Der Schriftsteller Peter O. Chotjewitz, Dr. med. Ralf Binswanger, Christian Herrgesell vom Komitee für Grundrechte, Carsten Ondreka von der Jungen Welt und eine Vertreterin der Plattform für die Freiheit von Mustafa Atalay beteiligten sich am darauffolgenden Tag an einer Pressekonferenz im Stuttgarter DGB-Gebäude, wo sie ihre Eindrücke schilderten und Erklärungen abgaben.

Weitere Infos:
www.no129.info

Delegation besucht Stammheimer Prozeß

»Plattform für die Freiheit von Mustafa Atalay« bei 129-b-Verfahren. Solidaritätsaktion im Gerichtssaal

Von Carsten Ondreka

Am Dienstag besuchte eine Delegation, organisiert von der »Plattform für die Freiheit von Mustafa Atalay«, ein Verfahren gegen fünf türkische Linke vor dem schwäbischen Oberlandesgericht (OLG) in Stuttgart-Stammheim. Mustafa Atalay, Ahmet Düzgün Yüksel, Ilhan Demirtas, Devrim Güler und Hasan Subasi wird die Mitgliedschaft in einer ausländischen terroristischen Vereinigung nach Paragraph 129b vorgeworfen. Sie sollen Mitglieder der türkischen Revolutionären Volksbefreiungspartei – Front (DHKP-C) sein. Atalay ist schwer herzkrank, deshalb fordert das Bündnis seine sofortige Freilassung. Die Delegation mit rund 30 Teilnehmern wurde von dem Schriftsteller Peter O. Chotjewitz, dem Schweizer Psychiater Ralf Binswanger und Christian Herrgesell, dem Gefangenenbeauftragten des Komitees für Grundrechte und Demokratie, begleitet.

Die Teilnehmer der Delegation mußten sich peniblen Sicherheitsvorkehrungen unterziehen. Christian Herrgesell kommentierte, daß es nicht verwunderlich sei, wenn der Prozeß angesichts solcher Hürden weitgehend ohne Öffentlichkeit stattfinde. Er kritisierte zudem den Umgang mit den Gefangenen, die bei jeder Verhandlungspause Handschellen oder gar Fußfesseln angelegt bekamen. Peter O. Chotjewitz, der schon 1975 im Stammheimer Prozeß gegen die RAF Beobachter war, monierte vor allem das Verhalten des Strafsenats gegenüber der Verteidigung. Sämtliche ihrer Anträge und Eingaben wurden abgeschmettert.

Das Gericht verlas vor allem seitenweise Texte, darunter Anschlagserklärungen der DHKP-C und Bewertungen des Auswärtigen Amtes. Nach dem Verlesen einer solchen Erklärung stand eine Gruppe der Prozeßbeobachter demonstrativ auf.

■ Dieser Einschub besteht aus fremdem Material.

(** Both passes. *)
Lemma normalize_ok norm0 : zlen counts <= zlen norm0 ->
  returns (fun '(norm', log') => log' = log /\ exists P, filled norm0 P norm' /\ normalized low_prob log counts P)
    (r ← foldM (normalize_symbol counts total scale step (2 ^ (scale - 20)) low_prob threshold)
           (Some (norm0, size, 0, 0)) (seqZ 0 (zlen counts));
     match r with
     | None => Ok (norm0, 0)
     | Some (norm, still, largest, _) =>
         n ← idx norm largest;
         if Z.shiftr n 1 <=? - still then
           norm ← normalize_m2 norm log counts total (zlen counts - 1) low_prob;
           Ok (norm, log)
         else
           norm ← store norm largest (n + signed 16 (wrap 16 still));
           Ok (norm, log)
     end).
Proof.
  intros Hlen. pose proof size_range as Hsz. pose proof HG as [Hcount Hs Ht Hn Hl Hr].
  assert (0 <= threshold) as Hth0 by (apply Z.div_pos; lia).
  eapply returns_bind; [by apply first_pass_ok|].
  intros st (norm & still & largest & p & -> & Hf & Hstill & Hlg).
  destruct Hlg as [(_ & _ & Hall)|[Hp Hg]]; [by destruct some_above|].
  pose proof (zget_lt _ _ _ Hg) as Hgl.
  assert (zlen norm = zlen norm0) as Hln.
  { destruct Hf as [Hf1 Hf2]. rewrite Hf2, zlen_app, zlen_zdrop; [lia|]. pose proof (zlen_nonneg (first_share <$> counts)). lia. }
  rewrite (idx_ok norm largest p) by (rewrite (filled_get _ _ _ _ Hf) by lia; done). cbn [mbind res_bind].
  rewrite shiftr_div by lia. change (2 ^ 1) with 2.
  destruct (Z.leb_spec (p / 2) (- still)) as [Hle|Hlt].
  - eapply returns_bind; [apply normalize_m2_ok; lia|]. intros norm' (P & Hf' & HP). cbn [returns].
    split; [done|]. exists P. split; [|done]. apply (filled_trans norm0 _ norm P norm' Hf Hf').
    rewrite zlen_fmap. destruct HP as [_ HP]. apply Forall2_length in HP. unfold zlen. lia.
  - pose proof (first_shares_normalized largest p still Hg Hp Hstill ltac:(lia)) as HP.
    pose proof (cell_sum_nonneg (first_share <$> counts)) as Hs0.
    assert (signed 16 (wrap 16 still) = still) as ->.
    { unfold signed. change (2 ^ (16 - 1)) with 32768. destruct (Z.lt_ge_cases still 0).
      - assert (p <= size) as Hps.
        { rewrite zget_fmap in Hg. apply fmap_Some in Hg as (c & Hc & ->).
          pose proof (Forall_zget _ _ _ _ Hcount Hc) as Hct. cbn beta in Hct. unfold first_share in *.
          destruct (c =? 0); [lia|]. destruct (Z.leb_spec c threshold); [lia|].
          destruct (returns_inv _ _ (share_ok c ltac:(lia))) as (q & -> & Hq). lia. }
        assert (wrap 16 still = still + 65536) as ->.
        { symmetry. unfold wrap. change (2 ^ 16) with 65536. apply Zmod_unique with (-1); [|lia].
          assert (- still < p / 2) by lia. divlia. }
        assert (- still < p / 2) by lia. rewrite (proj2 (Z.ltb_ge _ _)) by divlia. lia.
      - rewrite wrap_small by (change (2 ^ 16) with 65536; lia). by rewrite (proj2 (Z.ltb_lt _ _)) by lia. }
    rewrite store_ok by (rewrite zlen_fmap in Hgl; lia). cbn [mbind res_bind returns]. split; [done|].
    exists (zset (first_share <$> counts) largest (p + still)). split; [by apply filled_zset|done].
Qed.
End normalize.

(** ** The whole function *)

Lemma in_seqZ n s : In s (seqZ 0 n) -> 0 <= s < n.
Proof. intros H. apply list_elem_of_In, elem_of_seqZ in H. lia. Qed.

(** Only the counts of the alphabet matter. *)
Lemma normalize_m2_counts norm log all total ms low :
  normalize_m2 norm log all total ms low = normalize_m2 norm log (ztake (ms + 1) all) total ms low.
Proof.
  unfold normalize_m2.
  assert (forall A (f : list Z -> A -> Z -> res NormalizeError A) a,
    (forall a s, 0 <= s < ms + 1 -> f all a s = f (ztake (ms + 1) all) a s) ->
    foldM (f all) a (seqZ 0 (ms + 1)) = foldM (f (ztake (ms + 1) all)) a (seqZ 0 (ms + 1))) as Hext.
  { intros A f a Hf. apply foldM_ext. intros a' s Hs. by apply Hf, in_seqZ. }
  rewrite (Hext _ (fun c => m2_low c _ _ _)) by (intros [[? ?] ?] s Hs; unfold m2_low; by rewrite idx_ztake).
  destruct (foldM (m2_low _ _ _ _) _ _) as [[[n1 d1] t1]| | |]; cbn [mbind res_bind]; try done.
  destruct (rassert _); cbn [mbind res_bind]; try done. destruct (_ =? 0); [done|].
  rewrite (Hext _ (fun c => m2_one c _)) by (intros [[? ?] ?] s Hs; unfold m2_one; by rewrite idx_ztake).
  destruct (if _ <? _ then _ else _) as [[[[n2 d2] t2] td]| | |]; cbn [mbind res_bind]; try done.
  rewrite (Hext _ (fun c => max_count c)) by (intros [? ?] s Hs; unfold max_count; by rewrite idx_ztake).
  rewrite (Hext _ (fun c => m2_scale c _ _)) by (intros [? ?] s Hs; unfold m2_scale; by rewrite idx_ztake).
  done.
Qed.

Auf ihren Hemden war der Schriftzug »Weg mit dem Paragraphen 129« zu lesen. Erwartungsgemäß führte diese Aktion zu einer längeren Pause. Die Prozeßbesucher wurden allesamt des Saales verwiesen, durften aber nach längeren Verhandlungen wieder das Verfahren verfolgen.

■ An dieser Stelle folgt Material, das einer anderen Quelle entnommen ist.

(* ===== verification/NCountProofs.v ===== *)
(** * The normalized-count header round-trips

    [write_ncount] writes the fields [coded] says of a distribution;
    [read_ncount_body], given those fields, reads the distribution back. *)

From S2P Require Import Prelude Words Constants Errors FseTable FseCounts FseBuild.
From S2P Require Import BitCStream FseEncode FseEncodeProofs FseNorm FseNormProofs.

(** ** The fields *)

(** A count, when [remaining - 1] cells are left: shorter when small. *)
Definition count_field (remaining c : Z) : Z * Z :=
  let threshold := 2 ^ Z.log2 remaining in
  let max := (2 * threshold - 1) - remaining in
  let x := c + 1 in
  let x := if threshold <=? x then x + max else x in
  (x, Z.log2 remaining + 1 - Z.b2z (x <? max)).

(** [z] more zero counts: two ones for each three of them, then the rest. *)
Definition run_field (z : Z) : Z * Z :=
  (2 ^ (2 * (z / 3)) - 1 + 2 ^ (2 * (z / 3)) * (z mod 3), 2 * (z / 3) + 2).

(** The fields [fs] describe the counts of [norm] from symbol [s] on, when
    they have [remaining - 1] cells and the count before may have been 0. *)
Inductive coded (norm : list Z) : Z -> Z -> bool -> list (Z * Z) -> Prop :=
| coded_end prev0 : coded norm (zlen norm) 1 prev0 []
| coded_count s remaining c fs : zget norm s = Some c -> 2 <= remaining -> Z.abs c < remaining -> -1 <= c ->
    coded norm (s + 1) (remaining - Z.abs c) (c =? 0) fs ->
    coded norm s remaining false (count_field remaining c :: fs)
| coded_run s z remaining c fs : 0 <= z -> 0 <= s -> (forall i, s <= i < s + z -> zget norm i = Some 0) ->
    zget norm (s + z) = Some c -> c <> 0 -> 2 <= remaining -> Z.abs c < remaining -> -1 <= c ->
    coded norm (s + z + 1) (remaining - Z.abs c) false fs ->
    coded norm s remaining true (run_field z :: count_field remaining c :: fs).

Lemma log2_range r : 1 <= r -> 2 ^ Z.log2 r <= r < 2 * 2 ^ Z.log2 r /\ 0 <= Z.log2 r.
Proof.
  intros Hr. pose proof (Z.log2_spec r ltac:(lia)) as H. pose proof (Z.log2_nonneg r).
  rewrite Z.pow_succ_r in H by lia. lia.
Qed.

Schließlich stellte der Angeklagte Ahmet Yüksel einen Befangenheitsantrag gegen den Senat des OLG. Er begründete das mit der Informationspolitik gegenüber den Anwälten und Angeklagten. Hintergrund waren Gespräche zwischen Anwälten, Bundesanwaltschaft und Strafsenat über eine mögliche Abtrennung der Verfahren der gesundheitlich beeinträchtigten Gefangenen Atalay, Demirtas und Subasi. In diese Gespräche waren nicht alle Verteidiger gleichermaßen einbezogen. Am nächsten Verhandlungstag, dem 14. Juli, muß ein Kontrollgericht über die weitere Zuständigkeit des Strafsenats beschließen. Erst danach wird es eine Entscheidung über eine mögliche Abtrennung der Verfahren geben.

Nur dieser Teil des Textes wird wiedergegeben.